Tuberculosis (TB) caused by Mycobacterium tuberculosis (Mtb) remains a global public health threat, particularly due to dormant Mtb, which necessitates prolonged drug treatment. Mycobacterium tuberculosis malate synthase (MtbMS) is a key rate-limiting enzyme in the glyoxylate shunt, essential for the survival of dormant Mtb but absent in the host. Using target-based virtual screening and biochemical approaches, we identified novel natural inhibitors of MtbMS. Molecular docking by Schrödinger and subsequent manual selection identified 11 compounds as potential inhibitors.

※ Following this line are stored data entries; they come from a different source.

Definition set_labour_supply (v : Q) (self : ComplexEconomy) : ComplexEconomy :=
  Build_ComplexEconomy (social_policy self) (labour_supply_growth self)
    (wage_setting self) (wage_share self) (market_wage self) (cpi self)
    (avg_labour_prod self) v (max_capital_labour_share self) (employment self)
    (consumption self) (unemployment_rate self) (avg_cap_price self)
    (avg_comp_competitiveness self) (avg_cap_competitiveness self)
    (average_unit_labour_cost self) (labour_demand self) (unemployment self)
    (delta_cpi self) (delta_productivity self) (delta_unemployment self)
    (expansion_investment self) (replacement_investment self) (agg_inventories
    self) (agg_production self) (agents self) (random self).

Definition set_employment (v : Q) (self : ComplexEconomy) : ComplexEconomy :=
  Build_ComplexEconomy (social_policy self) (labour_supply_growth self)
    (wage_setting self) (wage_share self) (market_wage self) (cpi self)
    (avg_labour_prod self) (labour_supply self) (max_capital_labour_share self)
    v (consumption self) (unemployment_rate self) (avg_cap_price self)
    (avg_comp_competitiveness self) (avg_cap_competitiveness self)
    (average_unit_labour_cost self) (labour_demand self) (unemployment self)
    (delta_cpi self) (delta_productivity self) (delta_unemployment self)
    (expansion_investment self) (replacement_investment self) (agg_inventories
    self) (agg_production self) (agents self) (random self).

Definition set_consumption (v : Q) (self : ComplexEconomy) : ComplexEconomy :=
  Build_ComplexEconomy (social_policy self) (labour_supply_growth self)
    (wage_setting self) (wage_share self) (market_wage self) (cpi self)
    (avg_labour_prod self) (labour_supply self) (max_capital_labour_share self)
    (employment self) v (unemployment_rate self) (avg_cap_price self)
    (avg_comp_competitiveness self) (avg_cap_competitiveness self)
    (average_unit_labour_cost self) (labour_demand self) (unemployment self)
    (delta_cpi self) (delta_productivity self) (delta_unemployment self)
    (expansion_investment self) (replacement_investment self) (agg_inventories
    self) (agg_production self) (agents self) (random self).

Definition set_unemployment_rate (v : Q) (self : ComplexEconomy) : ComplexEconomy :=
  Build_ComplexEconomy (social_policy self) (labour_supply_growth self)
    (wage_setting self) (wage_share self) (market_wage self) (cpi self)
    (avg_labour_prod self) (labour_supply self) (max_capital_labour_share self)
    (employment self) (consumption self) v (avg_cap_price self)
    (avg_comp_competitiveness self) (avg_cap_competitiveness self)
    (average_unit_labour_cost self) (labour_demand self) (unemployment self)
    (delta_cpi self) (delta_productivity self) (delta_unemployment self)
    (expansion_investment self) (replacement_investment self) (agg_inventories
    self) (agg_production self) (agents self) (random self).

Definition set_avg_cap_price (v : Q) (self : ComplexEconomy) : ComplexEconomy :=
  Build_ComplexEconomy (social_policy self) (labour_supply_growth self)
    (wage_setting self) (wage_share self) (market_wage self) (cpi self)
    (avg_labour_prod self) (labour_supply self) (max_capital_labour_share self)
    (employment self) (consumption self) (unemployment_rate self) v
    (avg_comp_competitiveness self) (avg_cap_competitiveness self)
    (average_unit_labour_cost self) (labour_demand self) (unemployment self)
    (delta_cpi self) (delta_productivity self) (delta_unemployment self)
    (expansion_investment self) (replacement_investment self) (agg_inventories
    self) (agg_production self) (agents self) (random self).

Definition set_avg_comp_competitiveness (v : Q) (self : ComplexEconomy) : ComplexEconomy :=
  Build_ComplexEconomy (social_policy self) (labour_supply_growth self)
    (wage_setting self) (wage_share self) (market_wage self) (cpi self)
    (avg_labour_prod self) (labour_supply self) (max_capital_labour_share self)
    (employment self) (consumption self) (unemployment_rate self) (avg_cap_price
    self) v (avg_cap_competitiveness self) (average_unit_labour_cost self)
    (labour_demand self) (unemployment self) (delta_cpi self)
    (delta_productivity self) (delta_unemployment self) (expansion_investment
    self) (replacement_investment self) (agg_inventories self) (agg_production
    self) (agents self) (random self).

Definition set_avg_cap_competitiveness (v : Q) (self : ComplexEconomy) : ComplexEconomy :=
  Build_ComplexEconomy (social_policy self) (labour_supply_growth self)
    (wage_setting self) (wage_share self) (market_wage self) (cpi self)
    (avg_labour_prod self) (labour_supply self) (max_capital_labour_share self)
    (employment self) (consumption self) (unemployment_rate self) (avg_cap_price
    self) (avg_comp_competitiveness self) v (average_unit_labour_cost self)
    (labour_demand self) (unemployment self) (delta_cpi self)
    (delta_productivity self) (delta_unemployment self) (expansion_investment
    self) (replacement_investment self) (agg_inventories self) (agg_production
    self) (agents self) (random self).

Definition set_average_unit_labour_cost (v : Q) (self : ComplexEconomy) : ComplexEconomy :=
  Build_ComplexEconomy (social_policy self) (labour_supply_growth self)
    (wage_setting self) (wage_share self) (market_wage self) (cpi self)
    (avg_labour_prod self) (labour_supply self) (max_capital_labour_share self)
    (employment self) (consumption self) (unemployment_rate self) (avg_cap_price
    self) (avg_comp_competitiveness self) (avg_cap_competitiveness self) v
    (labour_demand self) (unemployment self) (delta_cpi self)
    (delta_productivity self) (delta_unemployment self) (expansion_investment
    self) (replacement_investment self) (agg_inventories self) (agg_production
    self) (agents self) (random self).
Lemma Dle_scaled (c1 e1 c2 e2 e0 : Z) :
  e0 <= e1 -> e0 <= e2 ->
  c1 * 10 ^ (e1 - e0) <= c2 * 10 ^ (e2 - e0) <-> Dle (DFinite c1 e1) (DFinite c2 e2).
Proof.
  intros H1 H2. unfold Dle. cbv zeta.
  set (m := Z.min e1 e2).
  assert (Hp : 0 < 10 ^ (m - e0)) by (apply Z.pow_pos_nonneg; lia).
  replace (e1 - e0) with ((e1 - m) + (m - e0)) by lia.
  replace (e2 - e0) with ((e2 - m) + (m - e0)) by lia.
  rewrite !Z.pow_add_r by lia. rewrite !Z.mul_assoc.
  split; intros H.
  - apply Z.mul_le_mono_pos_r in H; assumption.
  - apply Z.mul_le_mono_pos_r; assumption.
Qed.

Lemma fix_context_above (c e cs es c' e' : Z) :
  fix_context c e = Ok (DFinite c' e') ->
  e <= es -> Etiny <= es -> Z.abs cs < 10 ^ ctx_prec ->
  cs * 10 ^ (es - e) <= c ->
  Dle (DFinite cs es) (DFinite c' e').
Proof.
  intros Hfix Hes Htiny Hcs HS.
  assert (Hpe : 0 < 10 ^ (es - e)) by (apply Z.pow_pos_nonneg; lia).
  apply fix_context_cases in Hfix
    as [(-> & e0 & [= -> ->] & He0)
       |[(Hc & [= -> ->] & _)
        |(Hc & k & q' & e'' & [= -> ->] & Hk & Hek & Hkt & Hq' & Hq & Hkd)]].
  - unfold Dle. cbv zeta. rewrite Z.mul_0_l.
    assert (cs <= 0) by nia.
    assert (0 <= 10 ^ (es - Z.min es e0)) by (apply Z.pow_nonneg; lia). nia.
  - apply (Dle_scaled cs es c e e); [lia|lia|].
    now rewrite Z.sub_diag, Z.pow_0_r, Z.mul_1_r.
  - apply (Dle_scaled cs es q' e'' e); [lia|lia|].
    assert (Hpk : 0 < 10 ^ k) by (apply Z.pow_pos_nonneg; lia).
    replace (e'' - e) with ((e'' - e - k) + k) by lia.
    rewrite Z.pow_add_r, Z.mul_assoc, Hq by lia.
    pose proof (round_half_even_bounds c (10 ^ k) Hpk) as [Hlo _].
    set (q := round_half_even c (10 ^ k)) in *.
    destruct (Z.le_gt_cases (e + k) es) as [Hcase|Hcase].
    + replace (es - e) with ((es - e - k) + k) in * by lia.
      rewrite Z.pow_add_r, Z.mul_assoc in * by lia.
      assert (cs * 10 ^ (es - e - k) <= c / 10 ^ k)
        by (apply Z.div_le_lower_bound; lia).
      nia.
    + destruct Hkd as [Hkd|Hkd]; [|lia].
      pose proof (digits_spec (Z.abs c) ltac:(lia)) as (_ & Hdlo & _).
      replace (digits (Z.abs c) - 1) with (ctx_prec - 1 + k) in Hdlo by lia.
      assert (Hbound : Z.abs (cs * 10 ^ (es - e)) < 10 ^ (ctx_prec - 1 + k)).
      { rewrite Z.abs_mul, (Z.abs_eq (10 ^ _)) by lia.
        apply Z.lt_le_trans with (10 ^ ctx_prec * 10 ^ (es - e)); [nia|].
        rewrite <- Z.pow_add_r by (unfold ctx_prec; lia).
        apply Z.pow_le_mono_r; lia. }
      rewrite Z.pow_add_r in Hdlo, Hbound by (unfold ctx_prec; lia).
      assert (Hcpos : 10 ^ (ctx_prec - 1) * 10 ^ k <= c) by lia.
      assert (10 ^ (ctx_prec - 1) <= c / 10 ^ k)
        by (apply Z.div_le_lower_bound; lia).
      nia.
Qed.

Molecular dynamics (MD) simulations and binding-free energy analysis (MM/GBSA) demonstrated high stability and binding affinity of MtbMS with Nordihydroguaiaretic Acids (NDGA) and Meso-NDGA. NDGA and Meso-NDGA by inhibition experiment exhibited half-maximal inhibitory concentrations (IC 50 ) against MtbMS at 1.10 ± 0.01 μM and 14.29 ± 0.95 μM and by Isothermal Titration Calorimetry (ITC) showed binding constants (K d ) of 5.66 μM and 34.90 μM, respectively. Their minimum inhibitory concentrations (MIC) against Mtb H37Rv were 60.47 μg/mL and 30.24 μg/mL, respectively. In conclusion, natural products NDGA and Meso-NDGA are potent inhibitors of MtbMS and represent promising new scaffolds for combating dormant Mtb.